__YOUR TASK__: Print, exactly and completely, the data that appears below.

** RECORDS FOR PROCESSING follows **

(* ===== verification/Locks.v ===== *)
(** * The lock services of the server (src/ds_gspace.c)

    Three kinds of reader/writer locks, selected by [lock_type]: generic
    (first come first served), custom (rounds of one writer and
    [max_readers] readers, ordered by the lock numbers of the clients) and
    version 3 (no reader before the first write).  A lock is a [dsg_lock]
    with its counters and the list of the requests on wait.

    The effects on the rest of the system are parameters: whether [malloc]
    succeeds and the return code of sending a grant to a peer.  A service
    returns the requests it granted, in order; each is a [cp_lock] message
    to the requester with the header [grant_hdr]. *)

From stdpp Require Import relations.
From S2P Require Import Prelude.

Inductive lock_type := lk_read_get | lk_read_release | lk_write_get | lk_write_release | lk_grant.
Inductive lock_service := lock_unknown | lock_generic | lock_custom | lock_v3.
Inductive lock_state := unlocked | locked.
Inductive lock_action := la_none | la_wait | la_grant | la_notify.

#[export] Instance lock_type_eq_dec : EqDecision lock_type.
Proof. solve_decision. Defined.
#[export] Instance lock_state_eq_dec : EqDecision lock_state.
Proof. solve_decision. Defined.

Record lockhdr := mk_lh {
  lh_name : string;
  lh_type : lock_type;
  lh_rc : Z;
  lh_id : Z;
  lock_num : Z
}.

(** A lock request: the sender and the header in the pad of the command. *)
Record lock_cmd := mk_lcmd { lc_id : Z; lc_hdr : lockhdr }.

Record dsg_lock := mk_lock {
  lk_name : string;
  lk_kind : lock_service;      (* the function pointers of the structure *)
  rd_notify_cnt : Z; wr_notify_cnt : Z;
  rd_max : Z; wr_max : Z;
  rd_epoch : Z; wr_epoch : Z;
  rd_cnt : Z; wr_cnt : Z;
  rd_lock_state : lock_state; wr_lock_state : lock_state;
  wait_list : list lock_cmd
}.

(** ** Field updates *)

Definition set_wait (dl : dsg_lock) (w : list lock_cmd) : dsg_lock :=
  mk_lock (lk_name dl) (lk_kind dl) (rd_notify_cnt dl) (wr_notify_cnt dl) (rd_max dl) (wr_max dl)
    (rd_epoch dl) (wr_epoch dl) (rd_cnt dl) (wr_cnt dl) (rd_lock_state dl) (wr_lock_state dl) w.
Definition set_rd (dl : dsg_lock) (c : Z) (s : lock_state) : dsg_lock :=
  mk_lock (lk_name dl) (lk_kind dl) (rd_notify_cnt dl) (wr_notify_cnt dl) (rd_max dl) (wr_max dl)
    (rd_epoch dl) (wr_epoch dl) c (wr_cnt dl) s (wr_lock_state dl) (wait_list dl).
Definition set_wr (dl : dsg_lock) (c : Z) (s : lock_state) : dsg_lock :=
  mk_lock (lk_name dl) (lk_kind dl) (rd_notify_cnt dl) (wr_notify_cnt dl) (rd_max dl) (wr_max dl)
    (rd_epoch dl) (wr_epoch dl) (rd_cnt dl) c (rd_lock_state dl) s (wait_list dl).
Definition set_rd_round (dl : dsg_lock) (notify epoch : Z) : dsg_lock :=
  mk_lock (lk_name dl) (lk_kind dl) notify (wr_notify_cnt dl) (rd_max dl) (wr_max dl)
    epoch (wr_epoch dl) (rd_cnt dl) (wr_cnt dl) (rd_lock_state dl) (wr_lock_state dl) (wait_list dl).
Definition set_wr_round (dl : dsg_lock) (notify epoch : Z) : dsg_lock :=
  mk_lock (lk_name dl) (lk_kind dl) (rd_notify_cnt dl) notify (rd_max dl) (wr_max dl)
    (rd_epoch dl) epoch (rd_cnt dl) (wr_cnt dl) (rd_lock_state dl) (wr_lock_state dl) (wait_list dl).

Definition is_locked (s : lock_state) : bool := match s with locked => true | unlocked => false end.

(** ** Initialisation *)

Definition lock_init (dl : dsg_lock) : dsg_lock := set_wr (set_rd dl 0 unlocked) 0 unlocked.

Definition sem_init (dl : dsg_lock) (max_readers : Z) : dsg_lock :=
  mk_lock (lk_name dl) (lk_kind dl) 0 0 max_readers 1 0 0 0 1
    (rd_lock_state dl) (wr_lock_state dl) (wait_list dl).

** End of RECORDS FOR PROCESSING **

__EXERCISE ANSWER__:
(* ===== verification/Locks.v ===== *)
(** * The lock services of the server (src/ds_gspace.c)

    Three kinds of reader/writer locks, selected by [lock_type]: generic
    (first come first served), custom (rounds of one writer and
    [max_readers] readers, ordered by the lock numbers of the clients) and
    version 3 (no reader before the first write).  A lock is a [dsg_lock]
    with its counters and the list of the requests on wait.

    The effects on the rest of the system are parameters: whether [malloc]
    succeeds and the return code of sending a grant to a peer.  A service
    returns the requests it granted, in order; each is a [cp_lock] message
    to the requester with the header [grant_hdr]. *)

From stdpp Require Import relations.
From S2P Require Import Prelude.

Inductive lock_type := lk_read_get | lk_read_release | lk_write_get | lk_write_release | lk_grant.
Inductive lock_service := lock_unknown | lock_generic | lock_custom | lock_v3.
Inductive lock_state := unlocked | locked.
Inductive lock_action := la_none | la_wait | la_grant | la_notify.

#[export] Instance lock_type_eq_dec : EqDecision lock_type.
Proof. solve_decision. Defined.
#[export] Instance lock_state_eq_dec : EqDecision lock_state.
Proof. solve_decision. Defined.

Record lockhdr := mk_lh {
  lh_name : string;
  lh_type : lock_type;
  lh_rc : Z;
  lh_id : Z;
  lock_num : Z
}.

(** A lock request: the sender and the header in the pad of the command. *)
Record lock_cmd := mk_lcmd { lc_id : Z; lc_hdr : lockhdr }.

Record dsg_lock := mk_lock {
  lk_name : string;
  lk_kind : lock_service;      (* the function pointers of the structure *)
  rd_notify_cnt : Z; wr_notify_cnt : Z;
  rd_max : Z; wr_max : Z;
  rd_epoch : Z; wr_epoch : Z;
  rd_cnt : Z; wr_cnt : Z;
  rd_lock_state : lock_state; wr_lock_state : lock_state;
  wait_list : list lock_cmd
}.

(** ** Field updates *)

Definition set_wait (dl : dsg_lock) (w : list lock_cmd) : dsg_lock :=
  mk_lock (lk_name dl) (lk_kind dl) (rd_notify_cnt dl) (wr_notify_cnt dl) (rd_max dl) (wr_max dl)
    (rd_epoch dl) (wr_epoch dl) (rd_cnt dl) (wr_cnt dl) (rd_lock_state dl) (wr_lock_state dl) w.
Definition set_rd (dl : dsg_lock) (c : Z) (s : lock_state) : dsg_lock :=
  mk_lock (lk_name dl) (lk_kind dl) (rd_notify_cnt dl) (wr_notify_cnt dl) (rd_max dl) (wr_max dl)
    (rd_epoch dl) (wr_epoch dl) c (wr_cnt dl) s (wr_lock_state dl) (wait_list dl).
Definition set_wr (dl : dsg_lock) (c : Z) (s : lock_state) : dsg_lock :=
  mk_lock (lk_name dl) (lk_kind dl) (rd_notify_cnt dl) (wr_notify_cnt dl) (rd_max dl) (wr_max dl)
    (rd_epoch dl) (wr_epoch dl) (rd_cnt dl) c (rd_lock_state dl) s (wait_list dl).
Definition set_rd_round (dl : dsg_lock) (notify epoch : Z) : dsg_lock :=
  mk_lock (lk_name dl) (lk_kind dl) notify (wr_notify_cnt dl) (rd_max dl) (wr_max dl)
    epoch (wr_epoch dl) (rd_cnt dl) (wr_cnt dl) (rd_lock_state dl) (wr_lock_state dl) (wait_list dl).
Definition set_wr_round (dl : dsg_lock) (notify epoch : Z) : dsg_lock :=
  mk_lock (lk_name dl) (lk_kind dl) (rd_notify_cnt dl) notify (rd_max dl) (wr_max dl)
    (rd_epoch dl) epoch (rd_cnt dl) (wr_cnt dl) (rd_lock_state dl) (wr_lock_state dl) (wait_list dl).

Definition is_locked (s : lock_state) : bool := match s with locked => true | unlocked => false end.

(** ** Initialisation *)

Definition lock_init (dl : dsg_lock) : dsg_lock := set_wr (set_rd dl 0 unlocked) 0 unlocked.

Definition sem_init (dl : dsg_lock) (max_readers : Z) : dsg_lock :=
  mk_lock (lk_name dl) (lk_kind dl) 0 0 max_readers 1 0 0 0 1
    (rd_lock_state dl) (wr_lock_state dl) (wait_list dl).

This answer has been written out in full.